I really love that people are reaching out and consider me someone that could help them. However, in most cases I can’t help them. Why?
Because they can’t clearly articulate what it is they actually need from me. Their questions aren’t specific. They are vague and unstructured and show a clear lack of understanding of what they really want to know.
For example, I’ve been asked if someone should leave their job. Admittedly I have been given the backstory but I don’t even know this person. How would I know? Even if I did know them, I am not them.
I can share an experience of when I made a hard decision, or specifically how I resigned to a scary boss, or how I did a financial analysis to see if I could afford to leave. But I wasn’t asked those questions. I was just asked whether they should leave based on their story. I really couldn’t give them a useful response.

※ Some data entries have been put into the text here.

(** [s.startswith(p)] *)
Fixpoint startswith (s p : pystr) {struct p} : bool :=
  match p with
  | [] => true
  | a :: p' =>
      match s with
      | [] => false
      | b :: s' => Ascii.eqb a b && startswith s' p'
      end
  end.

(** [s.startswith((p1, p2, ...))] *)
Definition startswith_any (s : pystr) (ps : list pystr) : bool :=
  existsb (startswith s) ps.

(** [s.endswith(p)] *)
Definition endswith (s p : pystr) : bool :=
  startswith (rev s) (rev p).

(** [p in s] *)
Fixpoint contains (p s : pystr) : bool :=
  startswith s p ||
  match s with
  | [] => false
  | _ :: s' => contains p s'
  end.

(** [s == t] *)
Fixpoint eqb (s t : pystr) : bool :=
  match s, t with
  | [], [] => true
  | a :: s', b :: t' => Ascii.eqb a b && eqb s' t'
  | _, _ => false
  end.

(** [c.isspace()] for a code point below 256. *)
Definition isspace (c : ascii) : bool :=
  let n := nat_of_ascii c in
  ((9 <=? n) && (n <=? 13)) || ((28 <=? n) && (n <=? 32))
  || (n =? 133) || (n =? 160).

(** [s.lstrip()] *)
Fixpoint lstrip (s : pystr) : pystr :=
  match s with
  | [] => []
  | c :: s' => if isspace c then lstrip s' else s
  end.

(** [s.rstrip()] *)
Fixpoint rstrip (s : pystr) : pystr :=
  match s with
  | [] => []
  | c :: s' =>
      match rstrip s' with
      | [] => if isspace c then [] else [c]
      | r => c :: r
      end
  end.

(** [s.strip()] *)
Definition strip (s : pystr) : pystr := lstrip (rstrip s).

(** [' ' * n] *)
Definition spaces (n : Z) : pystr := repeat " "%char (Z.to_nat n).

(** [s[i:]] *)
Definition slice_from (s : pystr) (i : Z) : pystr :=
  if (i <? 0)%Z then skipn (length s - Z.to_nat (- i)) s
  else skipn (Z.to_nat i) s.

(** [s[:n]] for a literal [n >= 0]. *)
Definition slice_to (s : pystr) (n : nat) : pystr := firstn n s.

(** The scan of [s.replace(old, new)] for a non-empty [old]: [skip] counts
    the characters of a match still to be dropped. *)
Fixpoint replace_scan (old new : pystr) (skip : nat) (s : pystr) : pystr :=
  match s with
  | [] => []
  | c :: s' =>
      match skip with
      | S k => replace_scan old new k s'
      | O =>
          if startswith s old
          then new ++ replace_scan old new (length old - 1) s'
          else c :: replace_scan old new 0 s'
      end
  end.

(** [s.replace(old, new)]: every non-overlapping occurrence, left to right. *)
Definition replace (s old new : pystr) : pystr :=
  match old with
  | [] => new ++ flat_map (fun c => c :: new) s
  | _ :: _ => replace_scan old new 0 s
  end.

(** [s.replace(old, new, 1)]: the first occurrence only. *)
Fixpoint replace_first (s old new : pystr) : pystr :=
  match s with
  | [] => match old with [] => new | _ :: _ => [] end
  | c :: s' =>
      if startswith s old then new ++ skipn (length old) s
      else c :: replace_first s' old new
  end.

(** [s.partition(sep)] for a non-empty [sep]. *)
Fixpoint partition (s sep : pystr) : pystr * pystr * pystr :=
  match s with
  | [] => ([], [], [])
  | c :: s' =>
      if startswith s sep then ([], sep, skipn (length sep) s)
      else let '(a, m, b) := partition s' sep in (c :: a, m, b)
  end.

(** [sep.join(l)] *)
Fixpoint join (sep : pystr) (l : list pystr) : pystr :=
  match l with
  | [] => []
  | x :: r =>
      match r with
      | [] => x
      | _ :: _ => x ++ sep ++ join sep r
      end
  end.

(** A line boundary of [str.splitlines] (code points below 256). *)
Definition is_linebreak (c : ascii) : bool :=
  let n := nat_of_ascii c in
  ((10 <=? n) && (n <=? 13)) || ((28 <=? n) && (n <=? 30)) || (n =? 133).

(** [s.splitlines()]: [cur] is the line being read, reversed; [after_cr]
    tells that the previous character was a carriage return, so that a
    line feed right after it belongs to the same boundary. *)
Fixpoint splitlines_scan (cur : pystr) (after_cr : bool) (s : pystr)
  : list pystr :=
  match s with
  | [] => match cur with [] => [] | _ :: _ => [rev cur] end
  | c :: s' =>
      if after_cr && Ascii.eqb c nl then splitlines_scan cur false s'
      else if is_linebreak c
           then rev cur :: splitlines_scan [] (Ascii.eqb c cr) s'
           else splitlines_scan (c :: cur) false s'
  end.

Definition splitlines (s : pystr) : list pystr := splitlines_scan [] false s.

(** [l[i]], negative indices counted from the end. *)
Definition getitem {A} (l : list A) (i : Z) : result A :=
  let n := Z.of_nat (length l) in
  let j := if (i <? 0)%Z then (i + n)%Z else i in
  if (j <? 0)%Z || (n <=? j)%Z then Raise IndexError
  else match nth_error l (Z.to_nat j) with
       | Some x => Ok x
       | None => Raise IndexError
       end.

Also, I see this regularly in business. Where leaders ask staff to do things but they don’t ask a specific person to complete a specific task, they don’t clearly outline when they need it by and in what form. They then wonder why they are always chasing staff or not getting what they want. A classic is the group email of ‘can everyone please call past clients to reconnect’ (yes that is a real-life recent example)! Who do you think is going to do it? I’ll tell you! No one! Not until a specific person has been asked to call a specific client and told by when and whatever other detail required.
I have some deeper thoughts on why I think so many people ask me for help but don’t actually ask me something specific which I will share in a separate blog.
But for now, if you need something it’s not just about the ask. It’s the quality of the ask.
I have reached out to many people over the years asking for help and I have received pieces of gold. But I have always been super clear about exactly what I need from them. I submit very specific questions. This way they can tell me straight out if they can help and if so, they can quickly and accurately give me what I need. Saving us both time.
Just like setting a goal, be specific about you want to know or need, and you will be much more likely to get what you want!
2 COMMENTS
Sue-Ellen you are really on the money with this. The quality of the question asked is often lacking detail. Like the person who starts of with “I have a friend who has this problem….what do you think they should do?” Usually it means changing “a friend” to “me” and “they” to “I” and then we have a chance of getting somewhere.
The unclear question blindly answered based on learning the hard way before generally becomes…”well HR told me that……” Its only then you learn that you were given less than an adequate back story and gave the answer the person wanted to hear.
You are so right in what you say that we aren’t them. Sometimes people want another person to mitigate their own fears and our job is to help show them that the answer is probably already in them. It is wonderful helping someone find their own answer.
Thanks Chris, really appreciate your insights. Totally agree!
Comments are closed.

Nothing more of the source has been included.